Zhou Yongjie, Zhao Jinhong, Zou Fei, Tan Yongming, Zeng Wei, Jiang Jiahui, Hu Jiale, Zeng Qiao, Gong Lianggeng, Liu Lan, Zhong Linhua
Department of Radiology, Jiangxi Cancer Hospital & Institute, Jiangxi Clinical Research Center for Cancer, The Second Affiliated Hospital of Nanchang Medical College, Nanchang, China.

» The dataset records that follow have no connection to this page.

(* ===== verification/XeFirmware.v ===== *)
(** The firmware header parser of [Mellow/XeFirmware.cpp]: the versions, offsets and
    sizes that the GuC transport and the firmware loader rely on. *)
From stdpp Require Import base numbers list.
From S2P Require Import Prelude.

(** * Data *)

Inductive FirmwareError :=
  | None_ | NullInput | TruncatedHeader | HeaderArithmetic | EmptyPayload
  | TruncatedPayload | UnsupportedRelease.

Record FirmwareVersion := { major : Z; minor : Z; patch : Z }.

(** [FirmwareVersion::packed]. *)
Definition packed (v : FirmwareVersion) : Z :=
  Z.shiftl (major v) 16 ||| Z.shiftl (minor v) 8 ||| patch v.

Record FirmwareInfo := {
  fi_release : FirmwareVersion;
  fi_submission : FirmwareVersion;
  ucodeOffset : Z;
  ucodeBytes : Z;
  rsaOffset : Z;
  rsaBytes : Z;
  minimumBytes : Z;
  privateDataBytes : Z;
  moduleVendor : Z;
  headerVersion : Z;
  declaredDeviceId : Z;
  buildType : Z;
  securityVersion : Z;
  deviceInfoValid : bool;
  securityInfoValid : bool;
  belowRecommended : bool;
}.

Definition no_version : FirmwareVersion := {| major := 0; minor := 0; patch := 0 |}.

Definition no_info : FirmwareInfo := {|
  fi_release := no_version; fi_submission := no_version; ucodeOffset := 0; ucodeBytes := 0;
  rsaOffset := 0; rsaBytes := 0; minimumBytes := 0; privateDataBytes := 0; moduleVendor := 0;
  headerVersion := 0; declaredDeviceId := 0; buildType := 0; securityVersion := 0;
  deviceInfoValid := false; securityInfoValid := false; belowRecommended := false |}.

Definition gucMinimumRelease : Z := 0x461D02.
Definition gucRecommendedRelease : Z := 0x463500.

(** * Parsing

    The image is a list of bytes; a read past its end is [None], so that a result
    shows that no such read happens. *)

Definition le32 (data : list Z) (i : nat) : option Z :=
  b0 ← data !! i;
  b1 ← data !! (i + 1)%nat;
  b2 ← data !! (i + 2)%nat;
  b3 ← data !! (i + 3)%nat;
  Some (b0 ||| Z.shiftl b1 8 ||| Z.shiftl b2 16 ||| Z.shiftl b3 24).

Definition version (value : Z) : FirmwareVersion := {|
  major := wrap 8 (Z.shiftr value 16); minor := wrap 8 (Z.shiftr value 8);
  patch := wrap 8 value |}.

(** [parseGuCCss] of a non-null pointer; [None] is a read outside the buffer. *)
Definition parse_image (data : list Z) : option (FirmwareError * FirmwareInfo) :=
  let length := Z.of_nat (length data) in
  if length <? 128 then Some (TruncatedHeader, no_info) else
  headerDw ← le32 data 4; totalDw ← le32 data 24;
  keyDw ← le32 data 28; modulusDw ← le32 data 32; exponentDw ← le32 data 36;
  if negb (headerDw =? wrap 64 (32 + keyDw + modulusDw + exponentDw)) || (totalDw <? headerDw)
  then Some (HeaderArithmetic, no_info) else
  let ucode := wrap 64 ((totalDw -64 headerDw) * 4) in
  let rsa := wrap 64 (keyDw * 4) in
  if (ucode =? 0) || (rsa =? 0) then Some (EmptyPayload, no_info) else
  let required := wrap 64 (128 + ucode + rsa) in
  if length <? required then Some (TruncatedPayload, no_info) else
  r ← le32 data 64;
  let release := version r in
  if negb (major release =? 70) || (packed release <? gucMinimumRelease)
  then Some (UnsupportedRelease, no_info) else
  submission ← le32 data 68; privateData ← le32 data 120;
  vendor ← le32 data 16; hversion ← le32 data 8;
  headerInfo ← le32 data 116; kernelInfo ← le32 data 124;
  Some (None_, {|
    fi_release := release; fi_submission := version submission;
    ucodeOffset := 128; ucodeBytes := ucode; rsaOffset := 128 +64 ucode; rsaBytes := rsa;
    minimumBytes := required; privateDataBytes := privateData; moduleVendor := vendor;
    headerVersion := hversion; declaredDeviceId := wrap 16 (Z.shiftr kernelInfo 16);
    buildType := Z.land (Z.shiftr kernelInfo 2) 3; securityVersion := wrap 8 headerInfo;
    deviceInfoValid := test kernelInfo 1; securityInfoValid := test headerInfo 0x80000000;
    belowRecommended := packed release <? gucRecommendedRelease |}).

Definition parseGuCCss (data : option (list Z)) : option (FirmwareError * FirmwareInfo) :=
  match data with
  | None => Some (NullInput, no_info)
  | Some data => parse_image data
  end.

(** * Lemmas *)

Definition bytes (data : list Z) : Prop := Forall (word 8) data.

Lemma word_shiftl8 n x : 0 <= n -> word 8 x -> word (8 + n) (Z.shiftl x n).
Proof.
  unfold word. intros Hn Hx. rewrite Z.shiftl_mul_pow2, Z.pow_add_r by lia.
  change (2 ^ 8) with 256 in *. pose proof (Z.pow_pos_nonneg 2 n ltac:(lia) Hn). nia.
Qed.

Lemma le32_some data i :
  bytes data -> (i + 4 <= length data)%nat -> exists v, le32 data i = Some v /\ word 32 v.
Proof.
  intros Hb Hi. unfold le32.
  destruct (lookup_lt_is_Some_2 data i ltac:(lia)) as [b0 H0].
  destruct (lookup_lt_is_Some_2 data (i + 1) ltac:(lia)) as [b1 H1].
  destruct (lookup_lt_is_Some_2 data (i + 2) ltac:(lia)) as [b2 H2].
  destruct (lookup_lt_is_Some_2 data (i + 3) ltac:(lia)) as [b3 H3].
  rewrite H0, H1, H2, H3. cbn.
  pose proof (Forall_lookup_1 _ _ _ _ Hb H0). pose proof (Forall_lookup_1 _ _ _ _ Hb H1).
  pose proof (Forall_lookup_1 _ _ _ _ Hb H2). pose proof (Forall_lookup_1 _ _ _ _ Hb H3).
  eexists. split; [done|]. repeat apply word_lor; try lia.
  - eapply word_le; [|done]; lia.
  - eapply word_le; [|by apply word_shiftl8]; lia.
  - eapply word_le; [|by apply word_shiftl8]; lia.
  - eapply word_le; [|by apply word_shiftl8]; lia.
Qed.

(** What a parsed header says of the image it came from. *)
Record info_fits (data : list Z) (info : FirmwareInfo) : Prop := {
  fit_ucode : ucodeOffset info = 128 /\ 0 < ucodeBytes info;
  fit_rsa : rsaOffset info = 128 + ucodeBytes info /\ 0 < rsaBytes info;
  fit_end : rsaOffset info + rsaBytes info = minimumBytes info /\
    minimumBytes info <= Z.of_nat (length data);
  fit_words : (4 | ucodeBytes info) /\ (4 | rsaBytes info);
  fit_release : major (fi_release info) = 70 /\ gucMinimumRelease <= packed (fi_release info);
  fit_recommended : belowRecommended info = true <-> packed (fi_release info) < gucRecommendedRelease;
}.

(** One step of the parser: the next word it reads is there. *)
Ltac read_word :=
  match goal with
  | Hb : bytes ?d |- exists e info, mbind _ (le32 ?d ?i) = _ /\ _ =>
      let v := fresh "v" in let E := fresh "E" in let W := fresh "W" in
      destruct (le32_some d i Hb ltac:(lia)) as (v & E & W); rewrite E; cbn [mbind option_bind]; cbv zeta
  end.

(** Case analysis on the next check; a failing check is an error with cleared metadata. *)
Ltac next_check H :=
  match goal with
  | |- exists e info, (if ?b then _ else _) = _ /\ _ =>
      destruct b eqn:H; [do 2 eexists; split; [done|by right]|]
  end.

(** [C19] [parseGuCCss] on any image, at any length: it always returns, reads no byte
    outside the image, and either reports an error with cleared metadata, or describes
    a microcode and an RSA section that are non-empty, adjacent, start after the
    128-byte header and end within the image, of a supported release; no
    64-bit computation of a size wraps. *)
Theorem parseGuCCss_sound (data : list Z) :
  bytes data ->
  exists e info, parseGuCCss (Some data) = Some (e, info) /\
    ((e = None_ /\ info_fits data info) \/ (e <> None_ /\ info = no_info)).
Proof.
  intros Hb. unfold parseGuCCss, parse_image. cbv zeta.
  destruct (Z.ltb_spec (Z.of_nat (length data)) 128); [do 2 eexists; split; [done|by right]|].
  do 5 read_word. unfold word in *. change (2 ^ 32) with 4294967296 in *.
  next_check Ha.
  apply orb_false_iff in Ha as [Hh Ht]. rewrite negb_false_iff, Z.eqb_eq in Hh.
  apply Z.ltb_ge in Ht. rewrite wrap_small in Hh by lia.
  rewrite sub64_small, !wrap_small by (rewrite ?sub64_small; lia).
  next_check Hz.
  apply orb_false_iff in Hz as [Hu Hr]. apply Z.eqb_neq in Hu, Hr.
  next_check Hl. apply Z.ltb_ge in Hl.
  read_word. next_check Hv.
  apply orb_false_iff in Hv as [Hmaj Hmin]. rewrite negb_false_iff, Z.eqb_eq in Hmaj.
  apply Z.ltb_ge in Hmin. do 6 read_word.
  do 2 eexists; split; [done|]. left. split; [done|].
  split; cbn -[packed version]; rewrite ?add64_small by lia;
    (split || idtac); try lia; try (apply Z.divide_factor_r); by rewrite Z.ltb_lt.
Qed.

(** A minimal image of the recommended release: two microcode words, one RSA word. *)
Definition word_bytes (v : Z) : list Z :=
  [wrap 8 v; wrap 8 (Z.shiftr v 8); wrap 8 (Z.shiftr v 16); wrap 8 (Z.shiftr v 24)].

Definition example_image : list Z :=
  mjoin (word_bytes <$> ([6; 33; 0; 0; 0; 0; 35; 1; 0; 0] ++ replicate 6 0 ++
    [0x463500; 0x011a00] ++ replicate 14 0 ++ [0; 0; 0])).

Lemma parseGuCCss_sound_witness :
  exists info, parseGuCCss (Some example_image) = Some (None_, info) /\ info_fits example_image info.
Proof.
  destruct (parseGuCCss_sound example_image) as (e & info & H & [[-> ?]|[Hn ->]]).
  - apply (bool_decide_unpack (Forall (word 8) example_image)). vm_compute. exact I.
  - by exists info.
  - exfalso. revert H. vm_compute. congruence.
Defined.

Department of Radiology, The Second Affiliated Hospital, Jiangxi Medical College, Nanchang University, Nanchang, China.
Comput Methods Programs Biomed. 2025 Sep;269:108874. doi: 10.1016/j.cmpb.2025.108874. Epub 2025 May 22.
Colorectal cancer (CRC) ranks among the most prevalent cancers worldwide, with early postoperative recurrence remaining a major cause of mortality. Body composition and inflammatory-nutritional indices (BCINI) have demonstrated potential in reflecting patients' physiological states; however, their association with early recurrence (ER) after CRC resection remains unclear. This study aimed to establish and validate interpretable machine learning (ML) models based on BCINI to predict ER after CRC resection.
Data from three hospitals were collected, including CT-based body composition metrics and blood test variables. After variable selection, six ML algorithms-XGBoost, Complement Naive Bayes (CNB), support vector machine (SVM), k-nearest neighbors (KNN), random forest (RF), and Gaussian Naive Bayes (GNB)-were used to construct ER prediction models. Optimal model selection was based on receiver operating characteristic (ROC) curve analysis. The selected model was externally validated using independent datasets to assess generalizability, while its accuracy and clinical utility were evaluated via calibration curves and decision curve analysis. Additionally, SHapley Additive exPlanations were employed to visualize prediction processes for clinical interpretability.
The XGBoost algorithm outperformed other methods in model selection, demonstrating superior accuracy and stability with area under the ROC curve (AUC) values of 0.837 and 0.777 in internal training and validation sets, respectively. This model achieved the lowest Brier score of 0.131 on calibration curves, surpassing the five other ML algorithms. External validation further confirmed its generalizability, yielding AUC values of 0.783 and 0.773 in two independent datasets. Consistent predictive performance was observed across age subgroups (<60 years: AUC 0.762-0.834; ≥60 years: AUC 0.777-0.800) and tumor location subgroups (colon: AUC 0.785-0.845; rectum: AUC 0.751-0.799).
The interpretable ML model developed based on BCINI shows promise in predicting ER of CRC. This approach may provide valuable insights for clinical decision-making, enabling early detection and intervention to improve patient outcomes.
结直肠癌(CRC)是全球最常见的癌症之一,术后早期复发仍是主要的死亡原因。身体成分和炎症营养指标(BCINI)已显示出反映患者生理状态的潜力;然而,它们与CRC切除术后早期复发(ER)的关联仍不清楚。本研究旨在建立并验证基于BCINI的可解释机器学习(ML)模型,以预测CRC切除术后的ER。
收集了三家医院的数据,包括基于CT的身体成分指标和血液检测变量。在变量选择后,使用六种ML算法——XGBoost、互补朴素贝叶斯(CNB)、支持向量机(SVM)、k近邻(KNN)、随机森林(RF)和高斯朴素贝叶斯(GNB)——构建ER预测模型。基于受试者工作特征(ROC)曲线分析进行最优模型选择。使用独立数据集对所选模型进行外部验证以评估其通用性,同时通过校准曲线和决策曲线分析评估其准确性和临床实用性。此外,采用SHapley加性解释来可视化预测过程以实现临床可解释性。
在模型选择方面,XGBoost算法优于其他方法,在内部训练集和验证集中的ROC曲线下面积(AUC)值分别为0.837和0.777,显示出更高的准确性和稳定性。该模型在校准曲线上的Brier评分为0.131,是六种ML算法中最低的。外部验证进一步证实了其通用性,在两个独立数据集中的AUC值分别为0.783和0.773。在不同年龄亚组(<60岁:AUC 0.762 - 0.834;≥60岁:AUC 0.777 - 0.800)和肿瘤位置亚组(结肠:AUC 0.785 - 0.845;直肠:AUC 0.751 - 0.799)中均观察到一致的预测性能。
基于BCINI开发的可解释ML模型在预测CRC的ER方面显示出前景。这种方法可能为临床决策提供有价值的见解,有助于早期检测和干预以改善患者预后。